● **ASSIGNMENT**
Return the data below exactly, but only from the line containing "let u := le_value" through the line containing "(** [value >= HUGE_VAL", with both of those lines included.

● **RECORDS PROVIDED**
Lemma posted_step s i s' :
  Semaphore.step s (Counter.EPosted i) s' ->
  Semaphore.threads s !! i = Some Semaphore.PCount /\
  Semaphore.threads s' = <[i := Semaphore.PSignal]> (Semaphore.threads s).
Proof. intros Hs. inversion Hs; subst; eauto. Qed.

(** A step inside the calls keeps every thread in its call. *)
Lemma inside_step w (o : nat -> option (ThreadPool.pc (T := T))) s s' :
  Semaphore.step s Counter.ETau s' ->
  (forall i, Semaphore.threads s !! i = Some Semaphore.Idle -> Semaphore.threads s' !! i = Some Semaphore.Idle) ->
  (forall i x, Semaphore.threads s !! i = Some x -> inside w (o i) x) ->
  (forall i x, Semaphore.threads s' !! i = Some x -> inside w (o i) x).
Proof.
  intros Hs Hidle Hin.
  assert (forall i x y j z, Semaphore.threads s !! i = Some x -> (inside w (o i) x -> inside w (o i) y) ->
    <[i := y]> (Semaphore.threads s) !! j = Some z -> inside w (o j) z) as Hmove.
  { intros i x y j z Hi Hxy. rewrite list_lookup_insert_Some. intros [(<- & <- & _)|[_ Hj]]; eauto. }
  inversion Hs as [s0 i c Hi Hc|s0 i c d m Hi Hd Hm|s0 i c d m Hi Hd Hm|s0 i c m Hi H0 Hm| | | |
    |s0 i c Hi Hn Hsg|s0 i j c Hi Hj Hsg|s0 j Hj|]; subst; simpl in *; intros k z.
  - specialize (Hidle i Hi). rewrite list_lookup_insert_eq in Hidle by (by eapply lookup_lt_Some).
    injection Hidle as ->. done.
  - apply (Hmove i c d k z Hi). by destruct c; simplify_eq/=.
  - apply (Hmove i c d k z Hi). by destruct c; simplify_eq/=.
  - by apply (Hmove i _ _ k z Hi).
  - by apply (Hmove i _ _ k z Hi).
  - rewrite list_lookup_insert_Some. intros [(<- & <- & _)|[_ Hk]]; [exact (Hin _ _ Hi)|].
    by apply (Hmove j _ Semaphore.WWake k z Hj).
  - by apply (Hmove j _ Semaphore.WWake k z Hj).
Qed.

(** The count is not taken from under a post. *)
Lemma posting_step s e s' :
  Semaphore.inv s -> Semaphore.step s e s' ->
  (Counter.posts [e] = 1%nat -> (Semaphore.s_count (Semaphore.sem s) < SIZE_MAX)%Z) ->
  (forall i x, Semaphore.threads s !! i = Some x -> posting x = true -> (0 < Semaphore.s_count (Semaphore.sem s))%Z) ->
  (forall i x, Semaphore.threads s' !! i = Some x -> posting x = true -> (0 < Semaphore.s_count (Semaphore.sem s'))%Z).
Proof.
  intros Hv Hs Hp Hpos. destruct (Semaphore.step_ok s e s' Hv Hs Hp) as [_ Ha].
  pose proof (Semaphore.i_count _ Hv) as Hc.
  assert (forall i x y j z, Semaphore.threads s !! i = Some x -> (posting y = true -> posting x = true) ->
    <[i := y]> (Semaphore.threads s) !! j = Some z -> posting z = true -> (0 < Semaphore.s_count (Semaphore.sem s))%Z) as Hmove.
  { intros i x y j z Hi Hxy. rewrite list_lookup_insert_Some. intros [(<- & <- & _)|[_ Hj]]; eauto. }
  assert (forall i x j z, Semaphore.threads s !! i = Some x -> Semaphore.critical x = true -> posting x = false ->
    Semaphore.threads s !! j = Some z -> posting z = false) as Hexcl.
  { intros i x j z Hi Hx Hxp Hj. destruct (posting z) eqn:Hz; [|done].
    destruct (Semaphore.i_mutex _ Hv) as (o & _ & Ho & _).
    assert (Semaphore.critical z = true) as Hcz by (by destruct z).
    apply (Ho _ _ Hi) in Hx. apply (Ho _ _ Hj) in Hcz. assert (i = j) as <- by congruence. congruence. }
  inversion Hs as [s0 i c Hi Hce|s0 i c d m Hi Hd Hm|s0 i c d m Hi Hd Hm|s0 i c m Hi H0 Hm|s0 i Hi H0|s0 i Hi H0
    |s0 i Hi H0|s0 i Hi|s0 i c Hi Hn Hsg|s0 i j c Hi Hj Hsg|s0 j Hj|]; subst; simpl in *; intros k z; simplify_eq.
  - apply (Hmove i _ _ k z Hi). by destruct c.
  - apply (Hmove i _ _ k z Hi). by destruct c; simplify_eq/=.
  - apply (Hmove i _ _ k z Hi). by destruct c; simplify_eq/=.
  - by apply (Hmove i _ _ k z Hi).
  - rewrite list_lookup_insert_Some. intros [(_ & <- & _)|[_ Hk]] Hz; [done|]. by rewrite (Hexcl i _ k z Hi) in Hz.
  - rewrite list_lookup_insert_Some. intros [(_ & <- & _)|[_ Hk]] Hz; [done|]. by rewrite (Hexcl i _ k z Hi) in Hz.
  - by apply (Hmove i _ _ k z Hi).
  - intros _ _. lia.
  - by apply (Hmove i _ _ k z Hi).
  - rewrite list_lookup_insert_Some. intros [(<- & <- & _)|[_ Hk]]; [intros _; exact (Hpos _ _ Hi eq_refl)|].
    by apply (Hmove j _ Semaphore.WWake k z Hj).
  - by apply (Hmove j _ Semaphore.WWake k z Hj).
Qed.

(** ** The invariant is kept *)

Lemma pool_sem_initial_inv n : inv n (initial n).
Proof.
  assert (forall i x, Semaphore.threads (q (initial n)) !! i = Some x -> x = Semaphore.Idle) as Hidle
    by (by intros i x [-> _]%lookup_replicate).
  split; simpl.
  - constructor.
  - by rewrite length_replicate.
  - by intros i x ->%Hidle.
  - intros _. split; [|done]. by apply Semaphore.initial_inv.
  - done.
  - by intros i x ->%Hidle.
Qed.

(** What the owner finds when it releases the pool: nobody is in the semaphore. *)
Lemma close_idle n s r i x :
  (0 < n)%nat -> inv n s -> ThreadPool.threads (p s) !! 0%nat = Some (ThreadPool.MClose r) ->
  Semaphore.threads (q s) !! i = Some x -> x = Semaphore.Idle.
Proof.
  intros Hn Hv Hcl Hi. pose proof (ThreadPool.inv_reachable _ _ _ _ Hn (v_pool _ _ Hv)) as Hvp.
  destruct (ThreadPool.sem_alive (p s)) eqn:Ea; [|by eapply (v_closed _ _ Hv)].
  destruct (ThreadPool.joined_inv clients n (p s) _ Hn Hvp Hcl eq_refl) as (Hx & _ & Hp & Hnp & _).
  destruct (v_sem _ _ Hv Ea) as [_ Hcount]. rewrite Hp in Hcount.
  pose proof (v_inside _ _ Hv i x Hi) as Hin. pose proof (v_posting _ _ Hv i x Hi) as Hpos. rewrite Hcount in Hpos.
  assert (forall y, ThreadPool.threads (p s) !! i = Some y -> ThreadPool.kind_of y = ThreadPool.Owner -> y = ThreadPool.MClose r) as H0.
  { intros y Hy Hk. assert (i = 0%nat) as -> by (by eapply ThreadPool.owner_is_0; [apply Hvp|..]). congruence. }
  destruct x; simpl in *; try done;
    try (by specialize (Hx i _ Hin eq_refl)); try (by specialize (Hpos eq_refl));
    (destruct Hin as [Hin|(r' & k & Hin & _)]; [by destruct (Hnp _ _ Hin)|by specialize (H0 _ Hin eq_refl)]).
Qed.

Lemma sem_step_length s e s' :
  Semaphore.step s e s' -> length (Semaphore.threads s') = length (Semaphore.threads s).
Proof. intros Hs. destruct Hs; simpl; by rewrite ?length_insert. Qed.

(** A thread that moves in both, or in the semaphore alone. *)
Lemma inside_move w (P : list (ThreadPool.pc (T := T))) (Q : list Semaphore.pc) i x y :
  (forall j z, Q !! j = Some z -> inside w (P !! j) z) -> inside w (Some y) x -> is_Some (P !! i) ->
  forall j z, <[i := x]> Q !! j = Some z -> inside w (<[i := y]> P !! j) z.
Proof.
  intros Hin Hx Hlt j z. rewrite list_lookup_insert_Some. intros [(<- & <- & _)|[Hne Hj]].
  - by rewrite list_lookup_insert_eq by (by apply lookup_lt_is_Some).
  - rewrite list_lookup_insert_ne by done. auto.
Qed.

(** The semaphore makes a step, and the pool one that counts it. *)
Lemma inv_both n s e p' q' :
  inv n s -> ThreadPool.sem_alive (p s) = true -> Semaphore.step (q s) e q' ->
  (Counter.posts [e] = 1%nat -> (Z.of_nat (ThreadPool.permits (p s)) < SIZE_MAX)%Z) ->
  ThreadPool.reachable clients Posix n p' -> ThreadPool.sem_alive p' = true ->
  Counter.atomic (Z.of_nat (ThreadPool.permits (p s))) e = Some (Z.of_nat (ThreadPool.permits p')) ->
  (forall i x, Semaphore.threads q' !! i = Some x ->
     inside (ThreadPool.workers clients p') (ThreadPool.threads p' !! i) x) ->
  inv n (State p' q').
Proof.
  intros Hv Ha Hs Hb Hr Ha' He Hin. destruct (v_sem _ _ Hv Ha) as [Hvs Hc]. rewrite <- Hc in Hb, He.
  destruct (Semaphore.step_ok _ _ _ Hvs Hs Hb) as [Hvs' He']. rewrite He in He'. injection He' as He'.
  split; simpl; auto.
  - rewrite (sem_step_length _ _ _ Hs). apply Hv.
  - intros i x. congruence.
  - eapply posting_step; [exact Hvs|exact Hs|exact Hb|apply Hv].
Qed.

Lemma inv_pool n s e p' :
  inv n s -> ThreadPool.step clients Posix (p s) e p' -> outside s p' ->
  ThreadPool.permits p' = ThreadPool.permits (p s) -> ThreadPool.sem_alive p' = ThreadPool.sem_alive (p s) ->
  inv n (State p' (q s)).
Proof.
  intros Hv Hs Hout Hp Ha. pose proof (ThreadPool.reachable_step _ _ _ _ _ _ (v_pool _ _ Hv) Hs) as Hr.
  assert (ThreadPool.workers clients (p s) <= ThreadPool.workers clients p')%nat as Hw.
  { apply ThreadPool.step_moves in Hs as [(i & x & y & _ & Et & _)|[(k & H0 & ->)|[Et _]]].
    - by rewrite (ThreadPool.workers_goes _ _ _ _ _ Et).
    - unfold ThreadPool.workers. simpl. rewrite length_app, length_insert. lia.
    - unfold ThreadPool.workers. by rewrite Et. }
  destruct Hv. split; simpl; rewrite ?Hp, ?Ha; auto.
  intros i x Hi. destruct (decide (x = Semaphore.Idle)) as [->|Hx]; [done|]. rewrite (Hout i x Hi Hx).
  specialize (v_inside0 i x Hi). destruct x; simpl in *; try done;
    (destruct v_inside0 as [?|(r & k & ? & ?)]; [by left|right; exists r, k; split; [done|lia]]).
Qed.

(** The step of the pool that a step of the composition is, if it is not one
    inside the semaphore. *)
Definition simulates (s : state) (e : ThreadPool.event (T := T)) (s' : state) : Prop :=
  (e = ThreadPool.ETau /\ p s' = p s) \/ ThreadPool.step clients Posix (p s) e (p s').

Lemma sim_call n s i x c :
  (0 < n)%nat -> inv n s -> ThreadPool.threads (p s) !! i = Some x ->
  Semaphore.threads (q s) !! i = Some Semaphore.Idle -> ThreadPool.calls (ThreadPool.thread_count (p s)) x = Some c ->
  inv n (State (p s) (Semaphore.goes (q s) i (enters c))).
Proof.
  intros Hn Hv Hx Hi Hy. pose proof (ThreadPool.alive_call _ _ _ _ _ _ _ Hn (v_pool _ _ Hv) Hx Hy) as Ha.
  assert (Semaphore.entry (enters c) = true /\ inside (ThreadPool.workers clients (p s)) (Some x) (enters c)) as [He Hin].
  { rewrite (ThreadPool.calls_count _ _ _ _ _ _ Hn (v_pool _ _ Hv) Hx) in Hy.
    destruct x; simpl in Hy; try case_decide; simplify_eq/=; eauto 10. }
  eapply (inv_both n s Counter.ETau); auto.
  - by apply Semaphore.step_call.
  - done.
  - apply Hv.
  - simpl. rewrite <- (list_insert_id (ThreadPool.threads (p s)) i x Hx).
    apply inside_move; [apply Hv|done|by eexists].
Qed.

---

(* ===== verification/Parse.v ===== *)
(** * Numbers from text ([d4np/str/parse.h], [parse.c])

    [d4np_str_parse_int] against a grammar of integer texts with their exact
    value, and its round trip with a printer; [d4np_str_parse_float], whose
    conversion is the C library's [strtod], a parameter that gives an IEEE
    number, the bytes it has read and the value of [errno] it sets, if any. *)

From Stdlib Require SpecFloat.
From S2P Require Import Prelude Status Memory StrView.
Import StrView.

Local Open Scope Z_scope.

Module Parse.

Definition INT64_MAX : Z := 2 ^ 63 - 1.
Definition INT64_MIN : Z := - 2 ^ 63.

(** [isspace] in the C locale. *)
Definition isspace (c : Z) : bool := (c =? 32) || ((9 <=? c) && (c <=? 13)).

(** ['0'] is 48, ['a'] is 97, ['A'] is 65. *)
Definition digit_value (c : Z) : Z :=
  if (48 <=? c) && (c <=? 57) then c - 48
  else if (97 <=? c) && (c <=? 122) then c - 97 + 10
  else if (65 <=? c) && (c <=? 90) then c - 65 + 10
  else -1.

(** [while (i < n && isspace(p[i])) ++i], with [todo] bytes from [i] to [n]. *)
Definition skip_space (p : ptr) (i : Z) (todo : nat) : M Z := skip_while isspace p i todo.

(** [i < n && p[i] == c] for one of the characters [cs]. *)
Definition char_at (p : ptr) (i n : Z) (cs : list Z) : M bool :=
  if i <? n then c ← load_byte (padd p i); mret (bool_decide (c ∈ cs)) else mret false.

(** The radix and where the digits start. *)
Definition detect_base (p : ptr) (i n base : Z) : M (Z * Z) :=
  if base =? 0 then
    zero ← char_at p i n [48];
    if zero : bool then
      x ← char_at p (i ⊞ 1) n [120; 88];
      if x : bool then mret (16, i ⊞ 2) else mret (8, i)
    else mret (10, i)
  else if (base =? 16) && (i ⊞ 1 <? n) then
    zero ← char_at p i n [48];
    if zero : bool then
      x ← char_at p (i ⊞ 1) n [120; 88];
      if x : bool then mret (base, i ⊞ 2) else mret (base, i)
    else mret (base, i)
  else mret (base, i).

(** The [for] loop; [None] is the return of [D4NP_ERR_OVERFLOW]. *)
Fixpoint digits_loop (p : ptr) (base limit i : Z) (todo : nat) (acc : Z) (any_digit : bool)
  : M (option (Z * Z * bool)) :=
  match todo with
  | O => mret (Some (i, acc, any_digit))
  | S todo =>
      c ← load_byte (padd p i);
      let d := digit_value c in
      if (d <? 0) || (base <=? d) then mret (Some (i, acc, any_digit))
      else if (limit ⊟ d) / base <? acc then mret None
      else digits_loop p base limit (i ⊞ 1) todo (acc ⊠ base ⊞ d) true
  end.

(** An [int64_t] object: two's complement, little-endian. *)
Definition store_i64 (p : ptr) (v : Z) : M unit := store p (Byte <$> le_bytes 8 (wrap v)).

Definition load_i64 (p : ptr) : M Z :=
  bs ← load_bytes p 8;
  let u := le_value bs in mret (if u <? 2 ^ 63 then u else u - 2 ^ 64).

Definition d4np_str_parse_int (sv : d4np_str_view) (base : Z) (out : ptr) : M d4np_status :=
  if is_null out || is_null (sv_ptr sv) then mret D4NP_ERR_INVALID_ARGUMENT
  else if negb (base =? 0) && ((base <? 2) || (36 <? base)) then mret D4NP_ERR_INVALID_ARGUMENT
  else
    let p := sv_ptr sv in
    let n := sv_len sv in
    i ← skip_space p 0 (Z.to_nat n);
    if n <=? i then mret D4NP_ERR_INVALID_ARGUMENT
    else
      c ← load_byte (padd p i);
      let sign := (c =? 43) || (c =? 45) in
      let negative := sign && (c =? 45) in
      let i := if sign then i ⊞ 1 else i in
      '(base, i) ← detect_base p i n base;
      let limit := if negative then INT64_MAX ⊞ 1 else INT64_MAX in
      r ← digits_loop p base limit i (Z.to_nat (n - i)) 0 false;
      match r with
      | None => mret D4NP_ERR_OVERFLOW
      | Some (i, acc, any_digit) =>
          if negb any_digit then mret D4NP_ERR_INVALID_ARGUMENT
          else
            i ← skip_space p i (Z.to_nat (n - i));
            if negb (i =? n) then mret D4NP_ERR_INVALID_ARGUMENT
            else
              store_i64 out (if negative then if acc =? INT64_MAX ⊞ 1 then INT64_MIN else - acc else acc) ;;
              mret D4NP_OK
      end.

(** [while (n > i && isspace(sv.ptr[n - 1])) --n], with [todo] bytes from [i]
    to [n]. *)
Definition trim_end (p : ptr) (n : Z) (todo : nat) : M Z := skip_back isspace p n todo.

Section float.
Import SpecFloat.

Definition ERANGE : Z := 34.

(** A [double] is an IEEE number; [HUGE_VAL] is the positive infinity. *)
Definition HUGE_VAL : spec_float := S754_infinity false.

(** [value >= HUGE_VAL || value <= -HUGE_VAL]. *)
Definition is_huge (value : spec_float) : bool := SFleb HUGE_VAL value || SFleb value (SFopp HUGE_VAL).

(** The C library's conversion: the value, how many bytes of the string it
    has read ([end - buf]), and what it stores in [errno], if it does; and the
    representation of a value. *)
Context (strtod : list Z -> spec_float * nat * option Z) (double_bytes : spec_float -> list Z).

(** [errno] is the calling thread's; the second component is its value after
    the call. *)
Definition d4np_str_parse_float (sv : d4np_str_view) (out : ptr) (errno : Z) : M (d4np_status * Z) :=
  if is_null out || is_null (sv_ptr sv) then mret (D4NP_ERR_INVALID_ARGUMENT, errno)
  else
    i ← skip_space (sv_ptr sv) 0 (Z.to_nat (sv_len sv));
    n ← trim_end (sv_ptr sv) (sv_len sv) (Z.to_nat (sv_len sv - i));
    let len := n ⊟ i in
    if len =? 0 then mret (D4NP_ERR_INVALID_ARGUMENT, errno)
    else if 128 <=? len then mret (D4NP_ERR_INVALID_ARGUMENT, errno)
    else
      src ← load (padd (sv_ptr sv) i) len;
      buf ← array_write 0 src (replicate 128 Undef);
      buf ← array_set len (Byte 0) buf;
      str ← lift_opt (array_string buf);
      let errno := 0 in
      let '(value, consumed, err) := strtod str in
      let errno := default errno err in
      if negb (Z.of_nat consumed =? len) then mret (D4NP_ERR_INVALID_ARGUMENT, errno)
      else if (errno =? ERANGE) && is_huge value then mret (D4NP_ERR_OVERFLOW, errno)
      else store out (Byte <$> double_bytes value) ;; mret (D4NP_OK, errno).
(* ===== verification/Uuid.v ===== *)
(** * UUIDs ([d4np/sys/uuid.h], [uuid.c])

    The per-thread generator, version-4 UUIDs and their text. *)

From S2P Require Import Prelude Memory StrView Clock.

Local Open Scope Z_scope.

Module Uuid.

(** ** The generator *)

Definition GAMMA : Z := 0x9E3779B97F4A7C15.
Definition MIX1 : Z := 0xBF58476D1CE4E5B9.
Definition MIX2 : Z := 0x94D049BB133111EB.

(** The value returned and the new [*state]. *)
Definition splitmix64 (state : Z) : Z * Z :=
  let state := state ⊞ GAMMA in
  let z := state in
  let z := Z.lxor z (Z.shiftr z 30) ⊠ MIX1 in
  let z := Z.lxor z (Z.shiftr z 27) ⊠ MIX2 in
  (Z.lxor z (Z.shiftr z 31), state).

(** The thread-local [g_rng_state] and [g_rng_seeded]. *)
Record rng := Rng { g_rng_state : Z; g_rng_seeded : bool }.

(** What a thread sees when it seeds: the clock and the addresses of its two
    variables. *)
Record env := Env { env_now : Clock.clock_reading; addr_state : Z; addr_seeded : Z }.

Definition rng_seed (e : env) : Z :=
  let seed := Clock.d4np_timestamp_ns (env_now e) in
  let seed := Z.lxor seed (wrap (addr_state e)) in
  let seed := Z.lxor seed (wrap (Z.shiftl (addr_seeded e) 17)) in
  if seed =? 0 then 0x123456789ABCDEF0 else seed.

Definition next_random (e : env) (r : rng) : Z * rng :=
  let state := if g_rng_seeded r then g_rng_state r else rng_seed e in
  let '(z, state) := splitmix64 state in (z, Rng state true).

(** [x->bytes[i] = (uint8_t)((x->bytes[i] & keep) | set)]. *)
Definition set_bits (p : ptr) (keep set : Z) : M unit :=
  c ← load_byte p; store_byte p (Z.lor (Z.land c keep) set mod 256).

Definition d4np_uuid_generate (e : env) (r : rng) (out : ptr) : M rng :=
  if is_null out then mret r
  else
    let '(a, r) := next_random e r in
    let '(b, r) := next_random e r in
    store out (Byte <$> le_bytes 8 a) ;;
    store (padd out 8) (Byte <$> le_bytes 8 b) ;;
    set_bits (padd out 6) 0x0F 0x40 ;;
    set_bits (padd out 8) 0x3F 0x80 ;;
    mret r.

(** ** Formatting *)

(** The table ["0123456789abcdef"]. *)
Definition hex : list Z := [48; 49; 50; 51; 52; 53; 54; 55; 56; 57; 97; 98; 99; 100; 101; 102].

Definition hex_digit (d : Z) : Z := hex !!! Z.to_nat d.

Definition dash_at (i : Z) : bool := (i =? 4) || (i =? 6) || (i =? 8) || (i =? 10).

● **EXERCISE RESULT**
  let u := le_value bs in mret (if u <? 2 ^ 63 then u else u - 2 ^ 64).

Definition d4np_str_parse_int (sv : d4np_str_view) (base : Z) (out : ptr) : M d4np_status :=
  if is_null out || is_null (sv_ptr sv) then mret D4NP_ERR_INVALID_ARGUMENT
  else if negb (base =? 0) && ((base <? 2) || (36 <? base)) then mret D4NP_ERR_INVALID_ARGUMENT
  else
    let p := sv_ptr sv in
    let n := sv_len sv in
    i ← skip_space p 0 (Z.to_nat n);
    if n <=? i then mret D4NP_ERR_INVALID_ARGUMENT
    else
      c ← load_byte (padd p i);
      let sign := (c =? 43) || (c =? 45) in
      let negative := sign && (c =? 45) in
      let i := if sign then i ⊞ 1 else i in
      '(base, i) ← detect_base p i n base;
      let limit := if negative then INT64_MAX ⊞ 1 else INT64_MAX in
      r ← digits_loop p base limit i (Z.to_nat (n - i)) 0 false;
      match r with
      | None => mret D4NP_ERR_OVERFLOW
      | Some (i, acc, any_digit) =>
          if negb any_digit then mret D4NP_ERR_INVALID_ARGUMENT
          else
            i ← skip_space p i (Z.to_nat (n - i));
            if negb (i =? n) then mret D4NP_ERR_INVALID_ARGUMENT
            else
              store_i64 out (if negative then if acc =? INT64_MAX ⊞ 1 then INT64_MIN else - acc else acc) ;;
              mret D4NP_OK
      end.

(** [while (n > i && isspace(sv.ptr[n - 1])) --n], with [todo] bytes from [i]
    to [n]. *)
Definition trim_end (p : ptr) (n : Z) (todo : nat) : M Z := skip_back isspace p n todo.

Section float.
Import SpecFloat.

Definition ERANGE : Z := 34.

(** A [double] is an IEEE number; [HUGE_VAL] is the positive infinity. *)
Definition HUGE_VAL : spec_float := S754_infinity false.

(** [value >= HUGE_VAL || value <= -HUGE_VAL]. *)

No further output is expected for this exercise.